Exercise requirements ::
Repeat the first line of the listing and each line after it, exactly, through the line containing "intros Hx Hi".

Information ::

Lemma machine_resume x i s :
  machine_ok x → tasks x !! i = Some s → holds_lock s = true ∨ locked x = false →
  let r := advance cfg s (manager x) in
  machine_ok (mkMachine r.1 (put_task i r.2 (tasks x)) (next_task x)).
Proof.
  intros Hx Hi Hs r. destruct (machine_upheld x i s Hx Hi Hs) as [Hu Hothers].
  destruct (advance_ok cfg s (manager x) Hex Hu) as [(Hb & Ha & Hok) Hal]. fold r in Hb, Ha, Hok, Hal.
  assert (Hput : ∀ j s', put_task i r.2 (tasks x) !! j = Some s' ↔
            (j = i ∧ r.2 = Some s') ∨ (j ≠ i ∧ tasks x !! j = Some s')).
  { intros j s'. destruct r.2 as [s2|]; simpl;
      [rewrite lookup_insert_Some|rewrite lookup_delete_Some]; naive_solver. }
  split; simpl.
  - done.
  - intros o port Hp. destruct (Ha o port Hp) as [|(s' & Hs' & Han)]; [by left|right].
    exists i, s'. split; [|done]. apply Hput. by left.
  - intros j s' [[-> Hj]|[Hne Hj]]%Hput; [by apply Hok|].
    apply (stage_ok_waiting (manager x)); [by eapply Hothers|done|by eapply machine_stages].
  - intros j j' s1 s2 [[-> H1]|[Hne H1]]%Hput [[-> H2]|[Hne' H2]]%Hput Hh1 Hh2; try done.
    + by rewrite (Hothers _ _ Hne' H2) in Hh2.
    + by rewrite (Hothers _ _ Hne H1) in Hh1.
    + by rewrite (Hothers _ _ Hne H1) in Hh1.
  - by apply Hal, machine_live.
  - intros j [s' [[-> _]|[_ Hj]]%Hput]; apply machine_next; by eauto.
Qed.

Lemma begin_ok e m op : live_peers m → begin parse_ip e m = Some op → stage_ok m (Enter op).
Proof.
  intros Hl Hop. destruct op as [o ports|k o ip name|k o|k]; try done. simpl.
  destruct e as [req ? ?| | | |o' [[]|]| | | | |]; try done. destruct req; try done; simpl in Hop.
  - destruct (resolve_peer _ _) as [k'|]; [|done]. simpl in Hop. by destruct (peers m !! k').
  - destruct (match ip0 with Some _ => _ | None => _ end); [|done]. simpl in Hop.
    destruct (resolve_peer _ _) as [k'|]; [|done]. simpl in Hop.
    destruct (peers m !! k') as [o'|] eqn:Hk; [|done]. simpl in Hop. injection Hop as <- <- <- <-. by eapply Hl.
  - destruct (resolve_peer _ _) as [k'|]; [|done]. simpl in Hop.
    by destruct (peers m !! k') as [o'|].
Qed.

Lemma machine_begin x e : machine_ok x → machine_ok (step cfg parse_ip x (Begin e)).
Proof.
  intros Hx. pose proof Hx as [Hb Ha Hok H1 Hl Hn]. cbn [step].
  assert (Hfresh : tasks x !! next_task x = None).
  { apply eq_None_not_Some. intros Hi%Hn. lia. }
  destruct (begin parse_ip e (manager x)) as [op|] eqn:Hop; simpl.
  - assert (Hput : ∀ j s', <[next_task x := Enter op]> (tasks x) !! j = Some s' ↔
              (j = next_task x ∧ s' = Enter op) ∨ (tasks x !! j = Some s')).
    { intros j s'. destruct (decide (j = next_task x)) as [->|];
        [rewrite lookup_insert_eq|rewrite lookup_insert_ne]; naive_solver. }
    split; simpl; try done.
    + intros o port Hp. destruct (Ha o port Hp) as [|(i & s & Hi & Hs)]; [by left|right].
      exists i, s. split; [|done]. apply Hput. by right.
    + intros i s [[-> ->]|Hi]%Hput; [by eapply begin_ok|by eapply Hok].
    + intros i j s s' [[-> ->]|Hi]%Hput [[-> ->]|Hj]%Hput Hs Hs'; try done. by eapply H1.
    + intros i [s [[-> _]|Hi]%Hput]; [lia|]. assert (i < next_task x)%N by (apply Hn; by eexists). lia.
  - rewrite delete_id by done. split; simpl; try done. intros i Hi%Hn. lia.
Qed.

Lemma machine_whole x e : machine_ok x → machine_ok (step cfg parse_ip x (Whole e)).
Proof.
  intros Hx. pose proof Hx as [Hb Ha Hok H1 Hl Hn]. cbn [step].
  destruct (is_op e) eqn:Hop; [done|]. cbn [orb].
  destruct (takes_lock e (manager x)) eqn:Ht.
  - destruct (locked x) eqn:Hlk; [done|]. cbn [andb].
    destruct (locked_inv cfg parse_ip e (manager x) Hex Hop) as [[Hb' Ha'] Hal];
      [split; [done|by apply locked_announced]|].
    split; simpl; try done.
    + intros o port Hp. left. by apply Ha'.
    + intros i s Hi. apply (stage_ok_waiting (manager x)); [by eapply locked_false|done|by eapply Hok].
    + by apply Hal.
  - destruct (free_settled cfg parse_ip e (manager x) Hop Ht) as (Hf & Hal & Hbd). cbn [andb].
    split; simpl; try done.
    + by apply Hbd.
    + destruct Hf as (Hfb & _ & Hfe). intros o port. rewrite Hfb, Hfe. apply Ha.
    + intros i s Hi. eapply stage_ok_others; eauto.
    + by apply Hal.
Qed.

Lemma machine_step x e : machine_ok x → machine_ok (step cfg parse_ip x e).
Proof.
  intros Hx. destruct e as [e|i|e]; [by apply machine_begin| |by apply machine_whole].
  cbn [step]. destruct (tasks x !! i) as [s|] eqn:Hi; [|done].
  destruct (negb (holds_lock s) && locked x)%bool eqn:Hg; [done|].
  pose proof (machine_resume x i s Hx Hi) as Hr. simpl in Hr.
  destruct (advance cfg s (manager x)) as [m' s']. apply Hr.
  apply andb_false_iff in Hg as [Hg|]; [left; by destruct (holds_lock s)|by right].
Qed.

Lemma machine_run m0 es : inv m0 → live_peers m0 → machine_ok (now_at cfg parse_ip m0 es).
Proof.
  intros [Hb Ha] Hl. unfold now_at.
  assert (H0 : machine_ok (mkMachine m0 ∅ 0)).
  { split; simpl; try done.
    - intros o port Hp. left. by apply Ha.
    - intros i [s Hi]. by rewrite lookup_empty in Hi. }
  revert H0. generalize (mkMachine m0 ∅ 0). induction es as [|e es IH]; intros x Hx; [done|].
  by apply IH, machine_step.
Qed.

(** A task that ended did so because an accept failed. *)
Lemma machine_ends m0 es o port :
  (∀ o, bindings_of o m0 = ∅) →
  bindings_of o (manager (now_at cfg parse_ip m0 es)) !! port = Some Finished →
  Whole (EvAcceptFailed o port) ∈ es.
Proof.
  intros H0. induction es as [|e es IH] using rev_ind.
  { unfold now_at. simpl. by rewrite H0. }
  unfold now_at. rewrite foldl_snoc. fold (now_at cfg parse_ip m0 es).
  set (x := now_at _ _ _ _) in *. rewrite elem_of_app, list_elem_of_singleton. intros Hf.
  destruct e as [e|i|e]; cbn [step] in Hf.
  - left. by apply IH.
  - left. apply IH. revert Hf. destruct (tasks x !! i) as [s|]; [|done].
    destruct (_ && _)%bool; [done|]. pose proof (advance_ends cfg s (manager x)) as He.
    destruct (advance cfg s (manager x)) as [m1 s1]. apply He.
  - destruct (is_op e || takes_lock e (manager x) && locked x)%bool eqn:Hg; [left; by apply IH|].
    apply orb_false_iff in Hg as [Hop _].
    destruct (free_ends cfg parse_ip e (manager x) o port Hop Hf) as [Hold| ->]; [left; by apply IH|].
    by right.
Qed.

End machine_lemmas.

Reply to the task ::
Lemma machine_resume x i s :
  machine_ok x → tasks x !! i = Some s → holds_lock s = true ∨ locked x = false →
  let r := advance cfg s (manager x) in
  machine_ok (mkMachine r.1 (put_task i r.2 (tasks x)) (next_task x)).
Proof.
  intros Hx Hi Hs r. destruct (machine_upheld x i s Hx Hi Hs) as [Hu Hothers].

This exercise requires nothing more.